Washington — El jefe del Centro Nacional Antiterrorista renunció el martes, convirtiéndose en el primer y más alto miembro de la administración del presidente estadounidense Donald Trump en renunciar por la guerra en Irán, diciendo que Teherán no representaba una amenaza inminente para Estados Unidos.
«No puedo, en conciencia, apoyar la guerra en curso en Irán. Irán no representaba una amenaza inminente para nuestra nación, y está claro que comenzamos esta guerra debido a la presión de Israel y su poderoso lobby», escribió Joseph Kent en una carta a Trump publicada en X.
Algunos expertos han dicho que se necesitaría una amenaza inminente para que Estados Unidos lanzara una guerra según la ley actual.
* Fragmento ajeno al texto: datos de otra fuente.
(** The horizon counts durations only: a task whose eligible operators all start too late
    for it is never allocated, however much time they have. *)
Theorem late_operators_never_allocated available t r :
  t ∈ tasks → tk_requires_operator t = true →
  (∀ o, o ∈ eligible_operators t ops → (horizon_of tasks < op_available_from o + duration_of t)%Z) →
  allocate available ops rbs tasks ≠ Ok (Some r).
Proof.
  intros [n Ht]%list_elem_of_lookup Hreq Hlate Hr.
  destruct (allocate_solution available r) as (st & σ & (tvs & _ & Hok & _ & _ & Hh) & _);
    [by intros ->|done|].
  destruct (Forall2_lookup_l _ _ _ _ _ Hok Ht) as (tv & Htv & Hs & Hd & Hp & _).
  rewrite Hreq in Hp. destruct Hp as (d & _ & Hp).
  destruct (chosen_spec _ _ _ _ _ Hp) as (w & b & Hw & Hb & H1 & _ & _).
  destruct Hp as (_ & _ & _ & _ & Hwin). destruct (Hwin w b Hw Hb H1) as [Hfrom _].
  apply list_elem_of_fmap in Hw as (o & -> & Ho). specialize (Hlate o Ho). cbn in Hfrom.
  apply (Forall_lookup_1 _ _ _ _ Hh) in Htv. cbn in Htv. lia.
Qed.
End contract.

(** ** Errors *)

Section errors.
Context (ops : list OperatorSpec) (rbs : list RobotSpec).

(** Someone can take the task. *)
Definition feasible (t : TaskSpec) : Prop :=
  (tk_requires_operator t = true → eligible_operators t ops ≠ []) ∧
  (tk_requires_robot t = true → eligible_robots t rbs ≠ []).

Lemma check_feasibility_spec tasks :
  check_feasibility ops rbs tasks = [] ↔ ∀ t, t ∈ tasks → feasible t.
Proof.
  unfold check_feasibility. rewrite list_bind_empty. unfold feasible.
  assert (∀ t, (if tk_requires_operator t && bool_decide (eligible_operators t ops = []) then
     ["Task '" +:+ tk_id t +:+ "': no operator with skill '" +:+ tk_required_skill t +:+ "'"]
     else []) = [] ↔ (tk_requires_operator t = true → eligible_operators t ops ≠ [])) as H1.
  { intros t. destruct (tk_requires_operator t); [|done]. cbn. case_bool_decide; naive_solver. }
  assert (∀ t, (if tk_requires_robot t && bool_decide (eligible_robots t rbs = []) then
     ["Task '" +:+ tk_id t +:+ "': no robot with capability '" +:+ tk_required_capability t +:+ "'"]
     else []) = [] ↔ (tk_requires_robot t = true → eligible_robots t rbs ≠ [])) as H2.
  { intros t. destruct (tk_requires_robot t); [|done]. cbn. case_bool_decide; naive_solver. }
  setoid_rewrite app_nil. setoid_rewrite H1. setoid_rewrite H2. done.
Qed.

Lemma runs_pick eligible start finish : runs (pick eligible start finish) (λ _, True).
Proof.
  eapply runs_bind; [apply (runs_map_m _ (λ w p, p.1 = wk_id w))|].
  - intros w _. eapply runs_bind; [apply runs_int_var|]. intros b _. by apply runs_ret.
  - intros vars Hv. eapply runs_bind; [apply runs_modify|]. intros ? _.
    eapply runs_bind; [|intros ? _; by apply runs_ret]. apply runs_for_each. intros w Hw.
    eapply runs_bind; [apply (runs_d_get _ _ _ (λ _, True))|].
    + assert (is_Some (dict_of_list vars !! wk_id w)) as [b Hb]; [|by exists b].
      apply elem_of_keys, keys_of_list.
      apply list_elem_of_lookup in Hw as [n Hn].
      destruct (Forall2_lookup_l _ _ _ _ _ Hv Hn) as (p & Hp & <-).
      apply (list_elem_of_fmap_2 fst). by eapply list_elem_of_lookup_2.
    + intros b _. eapply runs_bind; [apply runs_modify|]. intros ? _. apply runs_modify.
Qed.

Lemma runs_pick_if needed eligible e start finish :
  (needed = true → eligible ≠ []) → runs (pick_if needed eligible e start finish) (λ _, True).
Proof.
  unfold pick_if. intros H. destruct needed; [|by apply runs_ret]. cbn [negb].
  destruct eligible; [by specialize (H eq_refl)|].
  eapply runs_bind; [apply runs_pick|]. intros ? _. by apply runs_ret.
Qed.

Lemma runs_task_vars horizon t : feasible t → runs (task_vars ops rbs horizon t) (λ _, True).
Proof.
  intros [Ho Hr]. unfold task_vars. do 4 (eapply runs_bind; [auto with ate|intros ? _]).
  eapply runs_bind; [apply runs_pick_if; intros Hn ?%fmap_nil_inv; by apply Ho|intros ? _].
  eapply runs_bind; [apply runs_pick_if; intros Hn ?%fmap_nil_inv; by apply Hr|intros ? _].
  by apply runs_ret.
Qed.

Lemma task_vars_fails horizon t m :
  ¬ feasible t → ∃ e m', task_vars ops rbs horizon t m = (Raise (ValueError e), m').
Proof.
  intros Hf. unfold task_vars.
  do 4 (erewrite bind_ok by reflexivity). unfold feasible in Hf.
  unfold pick_if at 1. destruct (tk_requires_operator t) eqn:Ho; cbn [negb].
  - destruct (eligible_operators t ops) as [|o l] eqn:Eo; cbn [fmap list_fmap].
    { erewrite bind_raise by reflexivity. eauto. }
    match goal with |- context [bind (pick ?a ?b ?c) ?k] =>
      edestruct (runs_pick a b c) as (x & m1 & E & _) end.
    erewrite bind_ok by (erewrite bind_ok by exact E; reflexivity).
    unfold pick_if. destruct (tk_requires_robot t) eqn:Hr; cbn [negb].
    + destruct (eligible_robots t rbs) eqn:Er; cbn [fmap list_fmap].
      { erewrite bind_raise by reflexivity. eauto. }
      exfalso. by apply Hf.
    + exfalso. by apply Hf.
  - erewrite bind_ok by reflexivity. unfold pick_if.
    destruct (tk_requires_robot t) eqn:Hr; cbn [negb]; [|exfalso; by apply Hf].
    destruct (eligible_robots t rbs) eqn:Er; cbn [fmap list_fmap].
    { erewrite bind_raise by reflexivity. eauto. }
    exfalso. by apply Hf.
Qed.

Lemma runs_by_id {S A} (f : TaskVars → A) tasks tvs t :
  length tasks = length tvs → t ∈ tasks →
  runs (S := S) (d_get repr_str (by_id f (zip tasks tvs)) (tk_id t)) (λ _, True).
Proof.
  intros Hlen Ht. apply runs_d_get.
  enough (tk_id t ∈ keys (by_id f (zip tasks tvs))) as [v ?]%elem_of_keys by eauto.
  apply keys_of_list. rewrite <-list_fmap_compose.
  change (fst ∘ _) with (tk_id ∘ @fst TaskSpec TaskVars).
  rewrite list_fmap_compose, fst_zip by lia. by apply list_elem_of_fmap_2.
Qed.

Lemma runs_worker_interval tasks tvs needed assign w t :
  length tasks = length tvs → t ∈ tasks →
  runs (worker_interval (state_of tasks tvs) needed assign w t) (λ _, True).
Proof.
  intros Hlen Ht. unfold worker_interval. case_match; [|by apply runs_ret].
  eapply runs_bind; [by apply (runs_by_id tv_start)|intros ? _].
  eapply runs_bind; [by apply (runs_by_id tv_duration)|intros ? _].
  eapply runs_bind; [by apply (runs_by_id tv_end)|intros ? _].
  eapply runs_bind; [apply runs_interval|]. intros ? _. by apply runs_ret.
Qed.

Lemma runs_limit_worker tasks tvs needed assign w :
  length tasks = length tvs →
  runs (limit_worker (state_of tasks tvs) needed assign tasks w) (λ _, True).
Proof.
  intros Hlen. eapply runs_bind.
  - apply (runs_map_m _ (λ _ _, True)). intros t Ht. by apply runs_worker_interval.
  - intros ivs _. destruct (concat ivs); [by apply runs_ret|apply runs_modify].
Qed.

Lemma runs_build_model tasks :
  (∀ t, t ∈ tasks → feasible t) →
  runs (build_model ops rbs tasks)
    (λ st, ∃ tvs, length tasks = length tvs ∧ st = state_of tasks tvs).
Proof.
  intros Hf. eapply runs_bind; [apply (runs_map_m _ (λ _ _, True)); intros; by apply runs_task_vars, Hf|].
  intros tvs Hlen%Forall2_length.
  do 2 (eapply runs_bind; [apply runs_for_each; intros; by apply runs_limit_worker|intros ? _]).
  eapply runs_bind; [apply runs_int_var|intros ? _].
  eapply runs_bind; [apply runs_for_each; intros; apply runs_modify|intros ? _].
  eapply runs_bind; [apply runs_modify|intros ? _]. apply runs_ret. eauto.
Qed.

Lemma map_task_vars_fails horizon tasks m :
  ¬ (∀ t, t ∈ tasks → feasible t) →
  ∃ e m', map_m (task_vars ops rbs horizon) tasks m = (Raise (ValueError e), m').
Proof.
  revert m. induction tasks as [|t tasks IH]; intros m Hf.
  { exfalso. apply Hf. by intros t ?%elem_of_nil. }
  cbn [map_m]. assert (Decision (feasible t)) as [Ht|Ht] by (unfold feasible; apply _).
  - destruct (runs_task_vars horizon t Ht m) as (tv & m1 & E & _).
    erewrite bind_ok by exact E. destruct (IH m1) as (e & m2 & E2).
    { intros H. apply Hf. by intros t' [->|Ht']%elem_of_cons; [|apply H]. }
    erewrite bind_raise by exact E2. eauto.
  - destruct (task_vars_fails horizon t m Ht) as (e & m1 & E).
    erewrite bind_raise by exact E. eauto.
Qed.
La Casa Blanca no respondió de inmediato a una solicitud de comentarios. La Oficina del Director de Inteligencia Nacional tampoco respondió de inmediato.
La noticia tomó por sorpresa a los funcionarios de inteligencia.
Kent es cercano a la directora de Inteligencia Nacional, Tulsi Gabbard, quien ha mantenido un perfil bajo desde que comenzó la guerra con Irán.
Gabbard no ha emitido ninguna declaración pública y sólo ha aparecido en público durante el traslado digno de los soldados estadounidenses asesinados a principios de este mes durante el conflicto con Irán.